“Hell or high water”: the System Shock remake’s co-director on the sneaky step taken to get the game made

“Hell or high water”: the System Shock remake’s co-director on the sneaky step taken to get the game made


That there System Shock remake sure seems to have had one of the weirdest developments on any game around. There’s the fact it took so long (almost eight whole years) having been delayed numerous times, but also the fact that at one point the FBI was called in on developer Nightdive. And now, it turns out that a group of devs within the studio banded together to form a sort of secret group to actually get it made.

This tidbit comes courtesy of Nightdive producer and System Shock remake co-director Daniel Grayshon in the latest issue of PC Gamer. The story starts in 2018, three years into development and multiple versions of System Shock having already been cycled through. “I did feel like maybe some people – who were then with us – were trying to focus more on selling the game to a publisher to get more funding rather than actually build the game,” Grayshon said.

As he explains it, the remake had run out of money in 2018, saying that he remembers “being so devastated internally. This was the big project that I was working on.” This, however, didn’t stop anyone. Instead, a group within Nightdive formed La Résistance, a “small Discord group,” of devs that were making sure they would get “this game out come hell or high water.”

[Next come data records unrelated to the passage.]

Lemma get_umi_labels_find (labels : list string) (truncate : option Z) :
  umi_data.get_umi_labels labels truncate
  = match find has_5_or_7_colons labels with
    | Some label =>
        let umi := Str.thd3 (Str.rpartition ":"
                     (Str.fst3 (Str.partition "/" (Str.fst3 (Str.partition "#" label))))) in
        inr (match truncate with None => umi | Some t => Str.slice_to umi t end)
    | None => inl RuntimeError
    end.
Proof.
  induction labels as [|label rest IH]; simpl; [reflexivity|].
  unfold has_5_or_7_colons at 1.
  destruct ((Str.count ":" label =? 5) || (Str.count ":" label =? 7)); [reflexivity|exact IH].
Qed.

(** What the three nested calls leave of a label. *)
Lemma strip_label (pre seg rest : string) :
  char_free "#" (pre ++ seg) -> char_free "/" (pre ++ seg) -> char_free ":" seg ->
  empty_or_ends_with_colon pre -> empty_or_suffix_mark rest ->
  Str.thd3 (Str.rpartition ":"
     (Str.fst3 (Str.partition "/" (Str.fst3 (Str.partition "#" (pre ++ seg ++ rest))))))
  = seg.
Proof.
  intros Hhash Hslash Hcolon Hpre Hrest.
  rewrite <- string_app_assoc.
  assert (Hstage : Str.fst3 (Str.partition "/"
                     (Str.fst3 (Str.partition "#" ((pre ++ seg) ++ rest))))
                   = (pre ++ seg)%string).
  { rewrite (partition_app _ Hhash).
    destruct Hrest as [->|[c [r [-> [->| ->]]]]].
    - simpl. rewrite string_app_nil_r. apply partition_free. exact Hslash.
    - rewrite partition_head, string_app_nil_r. apply partition_free. exact Hslash.
    - assert (E : exists r', Str.fst3 (Str.partition "#" (String "/" r)) = String "/" r').
      { simpl. destruct (Str.partition "#" r) as [[h sep] t]. eexists. reflexivity. }
      destruct E as [r' ->].
      rewrite (partition_app _ Hslash), partition_head. apply string_app_nil_r. }
  rewrite Hstage.
  destruct Hpre as [->|[p ->]].
  - simpl. rewrite (rpartition_free Hcolon). reflexivity.
  - rewrite string_app_assoc. simpl.
    rewrite (rpartition_last _ Hcolon). reflexivity.
Qed.
(** ** mi_parameters *)

Definition mi_parameters (code : Code) (count_multi : bool)
  : result (R * R * N * R) :=
  let ast_node := ast_parse code in
  let raw := analyze code in
  let comments_lines :=
    (comments raw + (if count_multi then multi raw else 0))%N in
  ratio <- truediv (float (comments raw)) (float (sloc raw)) ;;
  let comments := ratio * 100 in
  H <- h_visit_ast ast_node ;;
  Ok (Halstead.volume H,
      average_complexity (cc_visit_ast ast_node), lloc raw, comments).

(** ** mi_visit *)

Definition mi_visit (code : Code) (multi : bool) : result R :=
  '(volume, complexity, lloc, comments) <- mi_parameters code multi ;;
  compute_mi volume complexity (float lloc) comments.

End Metrics.

Arguments h_visit_ast {Ast} from_ast ast_node.
Arguments h_visit {Code Ast} ast_parse from_ast code.
Arguments mi_parameters {Code Ast Blocks}
  ast_parse from_ast cc_visit_ast average_complexity analyze code count_multi.
Arguments mi_visit {Code Ast Blocks}
  ast_parse from_ast cc_visit_ast average_complexity analyze code multi.

(** ** A concrete instance of the collaborators

    A source unit is represented by the facts the collaborators extract from
    it, so that the functions above can be run on explicit inputs. *)

Module Facts.

Record t : Type := mk {
  visitor : HalsteadVisitor;
  complexity : R;
  raw : RawModule
}.

Definition halstead (v : HalsteadVisitor) : result Halstead.t :=
  h_visit_ast (fun v => v) v.

Definition parameters (u : t) (count_multi : bool)
  : result (R * R * N * R) :=
  mi_parameters (fun u => u) visitor complexity (fun c => c) raw
    u count_multi.

Definition index (u : t) (multi : bool) : result R :=
  mi_visit (fun u => u) visitor complexity (fun c => c) raw u multi.

End Facts.

(** ** Reference formulas and sample units *)

(** The record that [h_visit_ast] builds when every logarithm is defined,
    with the formulas of its docstring. *)
Definition halstead_record (v : HalsteadVisitor) : Halstead.t :=
  let h1 := distinct_operators v in
  let h2 := distinct_operands v in
  let N1 := operators v in
  let N2 := operands v in
  let h := (h1 + h2)%N in
  let N := (N1 + N2)%N in
  let V := float N * (ln (float h) / ln 2) in
  let D := float h1 / 2 * (float N2 / float h2) in
  Halstead.mk h1 h2 N1 N2 h N
    (float h1 * (ln (float h1) / ln 2) + float h2 * (ln (float h2) / ln 2))
    V D (D * V) (D * V / 18) (V / 3000).

(** The closed form of the score, as the specification writes it. *)
Definition mi_formula (volume complexity logicalLines commentPercentage : R)
  : R :=
  let sloc_scale := if Rgt_dec logicalLines 0 then ln logicalLines else 0 in
  let volume_scale := if Rgt_dec volume 0 then ln volume else 0 in
  let mi_raw := 171 - 5.2 * volume_scale - 0.23 * complexity
                - 16.2 * sloc_scale + 50 * sin commentPercentage in
  Rmax 0 (mi_raw * 100 / 171).

(** [compute_mi] with the assignment to [comments_scale] removed. *)
Definition compute_mi_without_comments_scale
    (halstead_volume complexity sloc comments : R) : result R :=
  sloc_scale <- (if Rgt_dec sloc 0 then math.log sloc else Ok 0) ;;
  volume_scale <-
    (if Rgt_dec halstead_volume 0 then math.log halstead_volume else Ok 0) ;;
  Ok (max0 ((171 - 5.2 * volume_scale - 0.23 * complexity
             - 16.2 * sloc_scale + 50 * math.sin comments) * 100 / 171)).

For Grayshon, that meant he ended up with building Citadel Station, as in the whole thing, in Unreal Engine 4. Grayshon, unfortunately, had no experience in Unreal Engine 4, leading him to go to “websites, finding tutorials, finding whatever I could just to get a foot in the door.” Luckily all of that web-hunting bore fruit, as he managed to get the work done, even with the small changes the remake made here and there.

“It’s still very faithful to the original game, but it has a lot more staircases in it, and a lot more of a spaced-out feel to it … because it just mathematically wouldn’t work [otherwise],” Grayshon said. It all paid off too, as Jeremy was quite a fan of the remake in his review.